Le paysage politique du Burkina Faso a basculé à la fin du mois de janvier 2026. Le 29 janvier, l’administration dirigée par le capitaine Ibrahim Traoré a franchi une étape décisive en prononçant la dissolution officielle de l’ensemble des formations politiques du pays. Cette mesure radicale n’épargne personne, pas même les organisations qui avaient apporté leur soutien au coup d’État de septembre 2022.
Si les activités partisanes étaient déjà suspendues depuis l’accession au pouvoir de Traoré, la junte justifie désormais cette disparition totale par une volonté de « restructuration » de l’appareil d’État. L’objectif affiché est de gommer les clivages sociaux, mais dans les faits, cette décision verrouille l’espace civique et centralise l’autorité suprême entre les mains du chef de la transition. Parallèlement, l’État a procédé à la saisie des actifs appartenant aux anciens partis.
Ce durcissement tranche avec les promesses initiales de renouveau révolutionnaire et de mobilisation populaire. Pourtant, pour les observateurs de la zone Sahel, cette évolution s’inscrit dans une logique historique prévisible. Au sein de l’Alliance des États du Sahel actualité, on constate que le soutien civil initial aux régimes militaires se transforme rarement en un partage durable du pouvoir.
L’illusion d’une influence civile après un coup d’État
L’histoire des transitions militaires en Afrique démontre que les groupes civils sont souvent utilisés comme des leviers de légitimité lors des premiers jours d’un putsch. Ils fournissent les foules nécessaires pour valider l’intervention de l’armée aux yeux de la communauté internationale. Cependant, une fois la situation stabilisée, ces alliés deviennent encombrants pour les juntes qui redoutent leur indépendance et leurs exigences.
L’interdiction récente des partis au Burkina Faso n’est qu’une répétition de schémas observés par le passé. Par exemple, après le coup d’État de 1969 au Soudan, le Parti communiste, initialement allié au colonel Jaafar Nimeiri, a été brutalement évincé puis écrasé en l’espace de deux ans. De même, en Égypte après 2013, le mouvement Tamarod a vu son influence s’évaporer dès que le général Abdelfattah el-Sisi a consolidé son emprise.

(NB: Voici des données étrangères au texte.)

(* ===== verification/LifecycleFacts.v ===== *)
(** * Lifecycle: readers, echoes and retry delays

    A subscription's reader accounts for every message it takes and forwards the
    rest in order; what the egress side publishes is never read back by the same
    node; the retry delay stays within its limits and never shrinks from one
    attempt to the next. *)

From S2P Require Import Prelude Journal LedgerWorker Envelope Readiness NatsConfig RateLimit Egress EgressLedger EgressFacts.
From S2P Require Import JournalFacts NodeDocs Ingress IngressFacts Reconcile Lifecycle.

(** ** The reader *)

(** What becomes of one message a reader takes. *)
Inductive Fate := OwnEcho | TooLarge | Forwarded.

Definition fate (local_node_id : string) (m : Message) : Fate :=
  if has_exact_own_origin (m_headers m) local_node_id then OwnEcho
  else if is_payload_oversized (Z.of_nat (length (m_payload m))) then TooLarge
  else Forwarded.

#[global] Instance Fate_eq_dec : EqDecision Fate.
Proof. solve_decision. Defined.

Definition fated (local_node_id : string) (f : Fate) (ms : list (ReaderView * Message)) : list Message :=
  filter (λ m, fate local_node_id m = f) (snd <$> ms).

(** A message the reader stops at: the bridge no longer accepts, or the queue's
    receiver is gone when there is something to forward. *)
Definition stops_at (local_node_id : string) (v : ReaderView) (m : Message) : Prop :=
  rv_accepting v = false ∨ (fate local_node_id m = Forwarded ∧ rv_queue_open v = false).

Lemma read_message_cases collection local v m r :
  (stops_at local v m ∧ read_message collection local v m r = (ReaderEnd, r)) ∨
  ∃ r', read_message collection local v m r = (ReaderContinue, r') ∧
    rd_sent r' = rd_sent r ++ (if bool_decide (fate local m = Forwarded) then [mkIngressItem (m_subject m) collection (m_payload m)] else []) ∧
    rd_stats r' = match fate local m with
                  | OwnEcho => ingress_add i_self_suppressed (rd_stats r)
                  | TooLarge => ingress_add i_oversized_payloads (rd_stats r)
                  | Forwarded => rd_stats r
                  end.
Proof.
  unfold read_message, stops_at, fate. destruct (rv_accepting v); cbn [negb]; [|by left; auto].
  destruct (has_exact_own_origin _ _); [right; eexists; by rewrite app_nil_r|].
  destruct (is_payload_oversized _); [right; eexists; by rewrite app_nil_r|].
  destruct (rv_queue_open v); [right; eexists; done|left; auto].
Qed.

Lemma fated_cons local f v m ms :
  fated local f ((v, m) :: ms) = if decide (fate local m = f) then m :: fated local f ms else fated local f ms.
Proof. unfold fated. rewrite fmap_cons, filter_cons. done. Qed.

(** A reader takes a prefix of its subscription's messages and accounts for each
    one: its own echoes and the oversized ones in their counters (modulo 2^64),
    the others as ingress items in order, with the subscription's collection and
    the message's bytes. It stops before the end only at a message it may not
    take. *)
Theorem read_subscription_exact collection local ms r :
  ∃ k, let taken := take k ms in let r' := read_subscription collection local ms r in
    rd_sent r' = rd_sent r ++ ((λ m, mkIngressItem (m_subject m) collection (m_payload m)) <$> fated local Forwarded taken) ∧
    eqm (rd_stats r' i_self_suppressed) (rd_stats r i_self_suppressed + Z.of_nat (length (fated local OwnEcho taken))) ∧
    eqm (rd_stats r' i_oversized_payloads) (rd_stats r i_oversized_payloads + Z.of_nat (length (fated local TooLarge taken))) ∧
    (∀ v m, ms !! k = Some (v, m) → stops_at local v m).
Proof.
  revert r. induction ms as [|[v m] ms IH]; intros r.
  { exists O. cbn. rewrite app_nil_r. split_and!; try done; exists 0; lia. }
  cbn [read_subscription]. destruct (read_message_cases collection local v m r) as [[Hstop ->]|(r1 & -> & Hs & Hst)].
  { exists O. cbn. rewrite app_nil_r. split_and!; try (exists 0; lia); [done|]. by intros ? ? [= <- <-]. }
  destruct (IH r1) as (k & H1 & H2 & H3 & H4). exists (S k). cbn [take].
  rewrite !fated_cons. split_and!; [| | |done].
  - rewrite H1, Hs. case_decide.
    + rewrite bool_decide_true by done. by rewrite <-app_assoc.
    + by rewrite bool_decide_false, app_nil_r by done.
  - rewrite H2, Hst. destruct (fate local m); rewrite ?ingress_add_eqm; repeat (case_decide || case_bool_decide); try done; cbn [length]; exists 0; lia.
  - rewrite H3, Hst. destruct (fate local m); rewrite ?ingress_add_eqm; repeat (case_decide || case_bool_decide); try done; cbn [length]; exists 0; lia.
Qed.

(** ** Echoes *)

(** A published item as the broker delivers it to a subscriber. *)
Definition as_message (x : string * string * EgressItem) : Message :=
  mkMessage (item_subject x.2) (Some [x.1]) (item_payload x.2).

Lemma own_origin_single value local :
  has_exact_own_origin (Some [(BRIDGE_ORIGIN_HEADER, value)]) local = bool_decide (value = local).
Proof.
  unfold has_exact_own_origin, get_all. rewrite filter_cons_True by done. cbn. by rewrite andb_true_r.
Qed.

(** No bridge reads back what it published, and no other bridge drops it: under
    every interleaving of the egress side, a message it handed to the broker, if
    delivered to a reader, is an own echo exactly for the node that published it. *)
Theorem echo_only_at_publisher {sha : Sha256} `{Serde} {L : Type} `{LedgerOps L} origin mappings node l0 s0 steps p reader :
  run origin steps (coordinator_new mappings node l0 s0) = Next p →
  Forall (λ x, fate reader (as_message x) = OwnEcho ↔ origin = reader) (p_client p).
Proof.
  intros Hrun. pose proof (run_marked origin _ _ _ Hrun (Forall_nil_2 _)) as Hmark.
  eapply Forall_impl; [exact Hmark|]. intros [h item] E. cbn in E. subst h. unfold fate, as_message. cbn [m_headers fst].
  rewrite own_origin_single. case_bool_decide; [done|]. destruct (is_payload_oversized _); naive_solver.
Qed.

(** ** Retry delays *)

Lemma nominal_cases attempt :
  ∃ k, (k ≤ 5)%nat ∧ nominal_retry_delay attempt = Some ([1000; 2000; 4000; 8000; 16000; 30000] !!! k) ∧
    Z.of_nat k = Z.min (Z.max (attempt - 1) 0) 5.
Proof.
  unfold nominal_retry_delay. cbn [length RETRY_SECONDS]. exists (Z.to_nat (Z.min (Z.max (attempt - 1) 0) (Z.of_nat 6 - 1))).
  split; [lia|]. split; [|lia].
  assert (Z.to_nat (Z.min (Z.max (attempt - 1) 0) (Z.of_nat 6 - 1)) ≤ 5)%nat as Hk by lia.
  revert Hk. generalize (Z.to_nat (Z.min (Z.max (attempt - 1) 0) (Z.of_nat 6 - 1))). intros k Hk.
  do 6 (destruct k as [|k]; [done|]). lia.
Qed.

(** The retry delay is defined for every attempt and every random byte, never
    leaves the one to thirty seconds, never undercuts the attempt's nominal delay
    and exceeds it by at most a fifth, and a later attempt without jitter never
    waits less. *)
Theorem retry_delay_bounds attempt jitter :
  0 ≤ jitter →
  ∃ nominal d, nominal_retry_delay attempt = Some nominal ∧ retry_delay attempt jitter = Some d ∧
    RETRY_MIN ≤ d ≤ RETRY_MAX ∧ nominal ≤ d ∧ 5 * d ≤ 6 * nominal ∧
    ∀ later, attempt ≤ later → ∃ d', retry_delay later 0 = Some d' ∧ nominal ≤ d'.
Proof.
  intros Hj. destruct (nominal_cases attempt) as (k & Hk & Hn & Ek). exists ([1000; 2000; 4000; 8000; 16000; 30000] !!! k).
  unfold retry_delay, saturating_mul_u64, saturating_add_u64, RETRY_MIN, RETRY_MAX, U64_MAX. rewrite Hn. cbn [mbind option_bind].
  eexists. split; [done|]. split; [reflexivity|].
  assert (∀ later, attempt ≤ later → ∃ k', (k ≤ k' ≤ 5)%nat ∧
    nominal_retry_delay later = Some ([1000; 2000; 4000; 8000; 16000; 30000] !!! k')) as Hlater.
  { intros later Hl. destruct (nominal_cases later) as (k' & ? & ? & ?). exists k'. split; [lia|done]. }
  assert (1000 ≤ [1000; 2000; 4000; 8000; 16000; 30000] !!! k ≤ 30000) as Hb
    by (do 6 (destruct k as [|k]; [cbn; lia|]); lia).
  set (x := [1000; 2000; 4000; 8000; 16000; 30000] !!! k) in *.
  pose proof (Z.mul_div_le (Z.min (Z.min x (2 ^ 64 - 1) * Z.min jitter 20) (2 ^ 64 - 1)) 100 ltac:(lia)).
  assert (0 ≤ Z.min (Z.min x (2 ^ 64 - 1) * Z.min jitter 20) (2 ^ 64 - 1) / 100) by (apply Z.div_pos; nia).
  split_and!; try nia. intros later Hl. destruct (Hlater later Hl) as (k' & Hk' & ->). cbn [mbind option_bind].
  eexists. split; [reflexivity|]. subst x. clear -Hk'.
  do 6 (destruct k as [|k]; [do 6 (destruct k' as [|k']; [first [exfalso; lia|vm_compute; discriminate]|]); lia|]). lia.
Qed.

(** ** Evaluation *)

Lemma retry_delay_bounds_witness : ∃ d, retry_delay 3 20 = Some d ∧ 4000 ≤ d ≤ 4800.
Proof.
  destruct (retry_delay_bounds 3 20 ltac:(lia)) as (nominal & d & Hn & Hd & _ & H1 & H2 & _).
  exists d. split; [exact Hd|]. vm_compute in Hn. injection Hn as <-. lia.
Defined.

Lemma echo_only_at_publisher_witness :
  client_payloads EgressFacts.toy_run = [toy_payload] ∧
  ∀ p, EgressFacts.toy_run = Next p → Forall (λ x, fate "beta" (as_message x) = OwnEcho) (p_client p).
Proof.
  split; [vm_compute; reflexivity|]. intros p E.
  eapply Forall_impl; [exact (echo_only_at_publisher (sha := toy_sha) (H := toy_serde) (H0 := delivery_ops (sha := toy_sha))
    "beta" toy_mappings "beta" toy_delivery toy_status toy_steps p "beta" E)|].
  intros x [_ Hx]. apply Hx. reflexivity.
Defined.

Désillusions au sein de la zone AES
Dans l’espace AES Mali Burkina Niger, le scénario se répète avec une régularité frappante. Au Mali, le M5-RFP, coalition hétéroclite qui avait ouvert la voie au renversement d’Ibrahim Boubacar Keïta en août 2020, se retrouve aujourd’hui sur la touche. Malgré son rôle crucial, le mouvement a été marginalisé par la junte du colonel Assimi Goïta, particulièrement après le second coup d’État de mai 2021.
La Guinée offre un exemple similaire. Les opposants à Alpha Condé, qui avaient salué l’arrivée du général Mamady Doumbouya en 2021, ont rapidement déchanté. Après avoir plaidé auprès de la CEDEAO pour éviter des sanctions au nouveau régime, ces leaders politiques ont été exclus de la transition, certains finissant même par être arrêtés pour avoir contesté leur mise à l’écart.
L’actualité dans la Sahel actualité confirme que la dissolution des partis au Burkina Faso n’est pas un incident isolé mais une étape logique de consolidation autoritaire. Les AES nouvelles soulignent que si les civils peuvent aider à déclencher un changement de régime, ils ne sont que rarement invités à la table des décisions sur le long terme. Cette nouvelle donne redéfinit totalement les rapports de force dans la zone AES, où le pouvoir militaire semble désormais s’exercer sans partage.